Publicou, em vida, apenas um livro de versos – Corsário (1940). Preparava a edição de Diário de Bordo, quando a tuberculose o vitimou. Deve-se a Rui Feijó, seu irmão, e a amigos e companheiros de Coimbra, não ter caído no esquecimento a parca mas significativa obra poética que produziu. Com o espólio fornecido pela família e namorada, Joaquim Namorado e João José Cochofel reuniram, em 1941, Os Poemas de Álvaro Feijó (Coimbra, col. «Novo Cancioneiro»), prefaciados por Armando Bacelar. Além de Corsário e Diário de Bordo, Namorado e Cochofel selecionaram de Desgarradas (três cadernos de inéditos autógrafos do jovem poeta) um conjunto de poemas a que deram o título de «Primeiros Versos». Em 1961, sai a 2.ª edição (Lisboa, Portugália), com prefácio de João José Cochofel e posfácio de Rui Feijó. Na organização desta edição, considerada ne varietur, Cochofel contou com a colaboração de Carlos de Oliveira. Seguiram-se mais três edições, o que mostra o reconhecimento da sua obra.
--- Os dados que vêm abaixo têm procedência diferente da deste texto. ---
(** A call with a response variable, declared just before it; and without. *)
Definition call_resp {Req} (R : Type) `{Wire Req, Wire R} c (path instance : string) (req : Req) : op R := λ w,
  let '(w', (_, err, out)) := call (backendType c) path instance req (Some (zero : R)) w in
  (w', match err with Ok _ => Ok (default zero out) | Err e => Err e end).
Definition call_none {Req} `{Wire Req} c (path instance : string) (req : Req) : op unit := λ w,
  let '(w', (_, err, _)) := call (backendType c) path instance req (None : option unit) w in
  (w', err).

(** [ref], [refPtr], [refs], [Client.handle], [Client.group]. *)
Definition ref (h : Handle) : bardplugin.VolumeRef :=
  bardplugin.mkVolumeRef (hInstance h) (hLocation h) (hName h).
Definition refPtr (h : option Handle) : option bardplugin.VolumeRef := ref <$> h.
Definition refs (hs : list Handle) : list bardplugin.VolumeRef := map ref hs.
Definition handle_of c (r : bardplugin.VolumeRef) : Handle :=
  mkHandle (backendType c) (bardplugin.VolumeRef_Instance r) (bardplugin.VolumeRef_Location r)
    (bardplugin.VolumeRef_Name r).
Definition group c (r : bardplugin.VolumeGroupResponse) : backend.VolumeGroup :=
  backend.mkVolumeGroup (handle_of c (bardplugin.VolumeGroupResponse_Group r))
    (map (handle_of c) (bardplugin.VolumeGroupResponse_Volumes r)).

(** An operation gated by a capability. *)
Definition gated {A} (cap : bool) (m : op A) : op A :=
  guard_ cap (bare ErrUnsupported);; m.

(** *** Control plane *)
Definition CreateVolume c (req : backend.CreateVolumeRequest) : op backend.Volume :=
  resp ← call_resp bardplugin.CreateVolumeResponse c bardplugin.PathCreateVolume (backend.cv_Instance req)
    (bardplugin.mkCreateVolumeRequest (backend.cv_Name req) (backend.cv_CapacityBytes req)
      (backend.cv_Instance req) (backend.cv_FsType req) (backend.cv_Parameters req)
      (backend.cv_MutableParams req) (backend.cv_Secrets req)
      (refPtr (backend.cv_SourceSnapshot req)) (refPtr (backend.cv_SourceVolume req)));
  let h := mkHandle (backendType c) (backend.cv_Instance req)
    (bardplugin.CreateVolumeResponse_Location resp) (bardplugin.CreateVolumeResponse_Name resp) in
  lift (Validate h);;
  mret (backend.mkVolume h (bardplugin.CreateVolumeResponse_CapacityBytes resp)
    (bardplugin.CreateVolumeResponse_Context resp)
    (bardplugin.CreateVolumeResponse_AccessibleTopology resp)).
Duas orientações principais se encontram na poesia de Álvaro Feijó. Uma, presente sobretudo nos seus primeiros versos, está centrada no eu e no amor (dividido entre o espiritual e o carnal), ao lado, por vezes, de um humanismo idealista. Marcada ainda por influências da poesia do tio-avô, além de outros poetas dos finais do século XIX, tal orientação está ainda presa a formas tradicionais de composição, a nível estrófico, métrico e mesmo temático. Uma segunda orientação, presente sobretudo em Corsário e Diário de Bordo, revela-nos um poeta já solto das «amarras» formais tradicionais. Recorre ao verso livre, os seus poemas são mais discursivos, mais naturais, mais espontâneos. Acentua-se a sua atenção ao real quotidiano e aos problemas sociais e humanos, fruto certamente do convívio próximo que, em Coimbra, manteve com os poetas do emergente neorrealismo português, de quem foi, aliás, companheiro e amigo: Políbio Gomes dos Santos, Joaquim Namorado, Fernando Namora, Carlos de Oliveira e João José Cochofel, entre outros.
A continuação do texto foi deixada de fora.